What causes Congenital Hypothyroidism?
Congenital hypothyroidism (CH) most often occurs when the thyroid gland does not develop properly, either because it is missing, is too small, or ends up in the wrong part of the neck. Sometimes the gland is formed properly but does not produce hormones in the right way. Also, sometimes the thyroid is missing the signal from the pituitary (master) gland, which tells it to produce thyroid hormone. In a small number of cases, medications taken during pregnancy, mainly medications for treating an overactive thyroid, can lead to congenital hypothyroidism, which is temporary in most cases. CH is usually not inherited through families. This means if one child is affected, it is unlikely that other children you may have in the future will suffer from the same condition.

How is Congenital Hypothyroidism diagnosed?

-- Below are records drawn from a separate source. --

(* ===== verification/Watchers.v ===== *)
(** * Watchers (pkg/watchers)

    [EndpointsWatcher] and [ServicesWatcher] turn informer callbacks into
    updates, which a [Broadcaster] hands to every registered handler in a
    goroutine of its own. The goroutines not yet run are part of the state, and
    any of them may be the next to run. *)

From S2P Require Import Prelude GoNet ProxyTypes Host Config.

Module Watchers.
Import Config.

(** ** The broadcaster (watchers/config) *)
Inductive Operation := ADD | UPDATE | REMOVE.

Section broadcaster.
Context {U : Type}.                     (* the updates *)

(** Listeners are numbered; [delivered] are the calls of OnUpdate made, in
    their order, and [goroutines] the ones to come. *)
Record Broadcaster := {
  listeners : list nat;
  goroutines : list (nat * U);
  delivered : list (nat * U);
}.

Definition NewBroadcaster : Broadcaster := {| listeners := []; goroutines := []; delivered := [] |}.

Definition Add (listener : nat) : M Broadcaster unit :=
  modify (λ b, {| listeners := listeners b ++ [listener]; goroutines := goroutines b; delivered := delivered b |}).

(** The listeners are read under the lock, and each gets a goroutine. *)
Definition spawn (listener : nat) (instance : U) : M Broadcaster unit :=
  modify (λ b, {| listeners := listeners b; goroutines := goroutines b ++ [(listener, instance)]; delivered := delivered b |}).
Definition Notify (instance : U) : M Broadcaster unit :=
  ls ← gets listeners;
  for_each ls (λ listener, spawn listener instance).

(** The [k]-th goroutine runs. *)
Definition OnUpdate (k : nat) : M Broadcaster unit :=
  modify (λ b, match goroutines b !! k with
               | Some g => {| listeners := listeners b; goroutines := delete k (goroutines b); delivered := delivered b ++ [g] |}
               | None => b
               end).
End broadcaster.
Arguments Broadcaster U : clear implicits.

(** ** The watchers. [DeepEqual] compares all fields of two objects, also those
    the model leaves out. *)
Section watchers.
Variable DeepEqual : object → object → bool.

(** What the informer calls. *)
Inductive callback :=
| CAdd (obj : object)
| CUpdate (old obj : object)
| CDelete (obj : object).

Record EndpointsUpdate := { Endpoints : Api.Endpoints; e_Op : Operation }.
Record ServicesUpdate := { Service : Api.Service; s_Op : Operation }.

Definition endpointsAdd (obj : object) : M (Broadcaster EndpointsUpdate) unit :=
  match as_endpoints obj with
  | None => mret tt
  | Some endpoints => Notify {| e_Op := ADD; Endpoints := endpoints |}
  end.
Definition endpointsDelete (obj : object) : M (Broadcaster EndpointsUpdate) unit :=
  match as_endpoints obj with
  | None => mret tt
  | Some endpoints => Notify {| e_Op := REMOVE; Endpoints := endpoints |}
  end.
(** The second type check looks at the new object again. *)
Definition endpointsUpdate (old obj : object) : M (Broadcaster EndpointsUpdate) unit :=
  match as_endpoints obj with
  | None => mret tt
  | Some endpoints_new =>
      match as_endpoints obj with
      | None => mret tt
      | Some _ => if DeepEqual old obj then mret tt else Notify {| e_Op := UPDATE; Endpoints := endpoints_new |}
      end
  end.
Definition endpoints_RegisterHandler (handler : nat) : M (Broadcaster EndpointsUpdate) unit := Add handler.
Definition endpoints_callback (c : callback) : M (Broadcaster EndpointsUpdate) unit :=
  match c with
  | CAdd obj => endpointsAdd obj
  | CUpdate old obj => endpointsUpdate old obj
  | CDelete obj => endpointsDelete obj
  end.

Definition servicesAdd (obj : object) : M (Broadcaster ServicesUpdate) unit :=
  match as_service obj with
  | None => mret tt
  | Some services => Notify {| s_Op := ADD; Service := services |}
  end.
Definition servicesDelete (obj : object) : M (Broadcaster ServicesUpdate) unit :=
  match as_service obj with
  | None => mret tt
  | Some services => Notify {| s_Op := REMOVE; Service := services |}
  end.
Definition servicesUpdate (old obj : object) : M (Broadcaster ServicesUpdate) unit :=
  match as_service obj with
  | None => mret tt
  | Some services_new =>
      match as_service obj with
      | None => mret tt
      | Some _ => if DeepEqual old obj then mret tt else Notify {| s_Op := UPDATE; Service := services_new |}
      end
  end.
Definition services_RegisterHandler (handler : nat) : M (Broadcaster ServicesUpdate) unit := Add handler.
Definition services_callback (c : callback) : M (Broadcaster ServicesUpdate) unit :=
  match c with
  | CAdd obj => servicesAdd obj
  | CUpdate old obj => servicesUpdate old obj
  | CDelete obj => servicesDelete obj
  end.
End watchers.

(** ** Construction, listing and stopping

    The informer of client-go holds the objects ([store]) and answers whether it
    has synced; stopping sends on a channel from which its goroutines, started
    with the watcher, receive. *)
Section informer.
Record Informer (U : Type) := {
  store : list object;
  synced : bool;
  receivers : nat;                      (* goroutines waiting on StopCh *)
  broadcaster : Broadcaster U;
}.
Arguments store {U}. Arguments synced {U}. Arguments receivers {U}. Arguments broadcaster {U}.

(** How many goroutines the controller's Run leaves waiting on the channel. *)
Variable controller_receivers : nat.

(** A global variable and the watcher it points to. *)
Definition new_watcher {U} (objs : list object) : Informer U :=
  {| store := objs; synced := false; receivers := controller_receivers; broadcaster := NewBroadcaster |}.
Definition NewEndpointWatcher (objs : list object) : M (option (Informer EndpointsUpdate)) unit :=
  modify (λ _, Some (new_watcher objs)).
Definition NewServiceWatcher (objs : list object) : M (option (Informer ServicesUpdate)) unit :=
  modify (λ _, Some (new_watcher objs)).

Definition endpoints_HasSynced (w : Informer EndpointsUpdate) : bool := synced w.
Definition services_HasSynced (w : Informer ServicesUpdate) : bool := synced w.

(** The type assertion of every element. *)
Fixpoint list_as {S A} (as_type : object → option A) (l : list object) : M S (list A) :=
  match l with
  | [] => mret []
  | obj :: l =>
      match as_type obj with
      | None => panic "interface conversion"
      | Some a => rest ← list_as as_type l; mret (a :: rest)
      end
  end.
Definition endpoints_List {S} (w : Informer EndpointsUpdate) : M S (list Api.Endpoints) := list_as as_endpoints (store w).
Definition services_List {S} (w : Informer ServicesUpdate) : M S (list Api.Service) := list_as as_service (store w).

(** A nil watcher has no channel to read; sending without a receiver blocks. *)
Definition stop_watcher {U} : M (option (Informer U)) unit :=
  w ← get;
  match w with
  | None => panic "invalid memory address or nil pointer dereference"
  | Some w =>
      match receivers w with
      | O => panic "all goroutines are asleep - deadlock!"
      | S n => modify (λ _, Some {| store := store w; synced := synced w; receivers := n; broadcaster := broadcaster w |})
      end
  end.
Definition StopEndpointsWatcher : M (option (Informer EndpointsUpdate)) unit := stop_watcher.
Definition StopServiceWatcher : M (option (Informer ServicesUpdate)) unit := stop_watcher.
End informer.
End Watchers.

Most private hospitals in India now carry out Newborn Screening for Congenital Hypothyroidism. Screening tests are done on either umbilical cord blood or the baby’s capillary or venous blood sample after 48-72 hours of life. If the levels of TSH on this sample are high, the test is repeated on the venous sample after the 7th day of life. The doctor may order additional blood tests like Free T4 estimation along with the confirmatory TSH sample. A persistently high TSH value suggests a diagnosis of Congenital Hypothyroidism. Once a diagnosis of CH is made, a Nuclear Scan and an Ultrasound of the thyroid are done to delineate the etiology or cause of CH.